You can easily lose a morning in the Guardian’s archives, trawling through all the times the church wanted English football banned on Easter’s holy days.
My favourite story? The thunder and fury at the Liverpool Diocesan Conference in 1929, when a resolution asking why the Football Association “would not allow any man under its control to take part in any game on a Sunday, yet still sanctions matches on Good Friday”, was fiercely debated.
“Is it fitting,” the Rev JJR Armitage declaimed, “that at the very hour when we believe our Lord to have been enduring the agony of the cross, which led to the cry: ‘It is finished’, tens of thousands of men should be gathered in this Christian land, in the modern replicas of the ancient amphitheatre, to watch a few men kicking a leather football?”

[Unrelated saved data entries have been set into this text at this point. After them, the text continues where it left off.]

(** X14.  [is_logged_in] never raises, whatever the browser does: it always
    returns one of its three verdicts.  It returns [True] only with the
    browser on the library page, and ["2fa"] only with the browser on a
    multi-factor, verification or challenge page.  Without a page it returns
    [False] and does nothing. *)
Theorem is_logged_in_verdict (st : State W) :
  exists r st',
    is_logged_in env settings st = (Ok r, st')
    /\ match r with
       | LoggedIn => classify (page_url env (world st')) = Library
       | Manual2FARequired => classify (page_url env (world st')) = AuthChallenge true
       | NotLoggedIn => True
       end
    /\ (has_page st = false -> r = NotLoggedIn /\ st' = st).
Proof.
  unfold is_logged_in. destruct (has_page st) eqn:Hp.
  - rewrite bind_run.
    destruct (never_raises_try (goto env LIBRARY_URL) (λ _, mret ())
                (λ _, never_raises_ret ()) st) as [u Hu].
    destruct (try_except (goto env LIBRARY_URL) (λ _, mret ()) st) as [r0 st0].
    simpl in Hu. subst r0.
    destruct (login_loop_verdict 5 st0) as (r & st' & Hrun & Hv).
    exists r, st'. split; [exact Hrun|]. split; [exact Hv|discriminate].
  - exists NotLoggedIn, st. by repeat split.
Qed.

End Verdicts.

(** ** The reader and the library page *)

Section ReaderRoundTrip.
Import Scraper Spec.
Context {W : Type} (env : Env W) (settings : Settings).

Lemma closes_goto_ret {A} url (x : A) :
  closes_with (Goto url) (goto env url;; mret x).
Proof.
  intros st r st'. rewrite bind_run. unfold goto, act.
  destruct (page_goto env url (world st)) as [[[]|msg] w]; [|discriminate].
  intros [= _ <-]. exists []. done.
Qed.

Lemma closes_bind {A B} a (m : M W A) (k : A -> M W B) :
  steps (acts (λ _, True)) m -> (forall x, closes_with a (k x)) ->
  closes_with a (m ≫= k).
Proof.
  intros Hm Hk st r st'. rewrite bind_run. specialize (Hm st).
  destruct (m st) as [[x|msg] st1]; [|discriminate].
  destruct Hm as (l1 & E1 & _). intros H.
  destruct (Hk x st1 r st' H) as (l & E). exists (l1 ++ l).
  simpl in E1. by rewrite E, E1, !app_assoc.
Qed.

Lemma any_click_nth l i : steps (acts (λ _, True)) (click_nth env l i).
Proof. by apply acts_act. Qed.

Lemma any_goto url : steps (acts (λ _, True)) (goto env url).
Proof. by apply acts_act. Qed.

Lemma any_dismiss_license_dialog :
  steps (acts (λ _, True)) (dismiss_license_dialog env).
Proof. pose proof any_click_nth. unfold dismiss_license_dialog, count. walk. Qed.

Lemma any_reveal_reader_ui : steps (acts (λ _, True)) (reveal_reader_ui env).
Proof. unfold reveal_reader_ui. walk. by apply acts_act. Qed.

Lemma any_open_and_read asin : steps (acts (λ _, True)) (open_and_read env asin).
Proof.
  pose proof any_click_nth. pose proof any_goto.
  pose proof any_dismiss_license_dialog. pose proof any_reveal_reader_ui.
  unfold open_and_read, count. walk.
Qed.

(** Opening a book: when the element of the book is not found nothing
    is done; otherwise the reader view is left for the library before
    the result is returned. *)
Lemma open_and_read_closes asin st r st' :
  open_and_read env asin st = (Ok r, st') ->
  actions st' = actions st /\ r = NoData
  \/ exists l, actions st' = actions st ++ l ++ [Goto LIBRARY_URL].
Proof.
  unfold open_and_read. rewrite bind_run. unfold count at 1, call at 1.
  destruct (locator_count env (book_el asin) (world st)) as [[n|msg] w]; [|discriminate].
  destruct (n =? 0)%nat; [intros [= <- <-]; by left|].
  intros H. right. revert H.
  generalize (with_world st w), (eq_refl : actions (with_world st w) = actions st).
  intros st0 <-. revert st0 r st'.
  pose proof any_click_nth. pose proof any_dismiss_license_dialog.
  pose proof any_reveal_reader_ui.
  apply closes_bind; [apply any_click_nth|intros _].
  apply closes_bind; [walk|intros _].
  apply closes_bind; [walk|intros bodyText].
  destruct (Extractor.license_dialog _).
  - apply closes_bind; [apply any_dismiss_license_dialog|intros _].
    apply closes_goto_ret.
  - apply closes_bind; [apply any_reveal_reader_ui|intros _].
    apply closes_bind; [walk|intros doc].
    apply closes_goto_ret.
Qed.

(** X15.  Whatever happens in the reader view,
    [get_book_progress_from_reader] ends with the navigation back to the
    library: either it has done nothing at all, the book not being on the
    page, and returns the empty result, or the last thing it did is [goto]
    the library, also when the page raised. *)
Theorem reader_returns_to_the_library asin (st : State W) :
  let '(r, st') := get_book_progress_from_reader env asin st in
  actions st' = actions st /\ r = Ok NoData
  \/ exists l, actions st' = actions st ++ l ++ [Goto LIBRARY_URL].
Proof.
  unfold get_book_progress_from_reader. destruct (has_page st); [|by left].
  unfold try_except at 1.
  pose proof (any_open_and_read asin st) as (l1 & E1 & _).
  destruct (open_and_read env asin st) as [[r|msg] st1] eqn:E.
  - apply open_and_read_closes in E as [[Ha ->]|Hl]; [by left|by right].
  - rewrite bind_run. unfold try_except, goto, act.
    destruct (page_goto env LIBRARY_URL (world st1)) as [[[]|msg'] w];
      simpl in *; right; exists l1; by rewrite E1, app_assoc.
Qed.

The Rev JMP Potter even had an ingenious idea to smooth the waters: why not give football clubs money from the churches’ collections as a “good pro quo” in exchange for swerving Good Friday games?
It was all to no avail. The motion was defeated, by 143 votes to 132, which came as a relief to an erudite “man on the street”, vox popped by the Manchester Guardian. Alluding to the Pickwick Papers’ pompous, drunken and scrounging evangelist, he told this paper’s reporter: “There go the Stigginses and busy-bodies, who want to interfere with other people’s pleasures.”
Indeed. Yet there were plenty of other times when the clergy got their vestments in a twist over Easter football. In 1913, the Vicar of Cardiff was “pained and shocked at the incidents connected with the visit of Luton fans, when thousands of visitors came from the English town arrayed in all sorts of gaudy garments,” for a match on Easter Friday.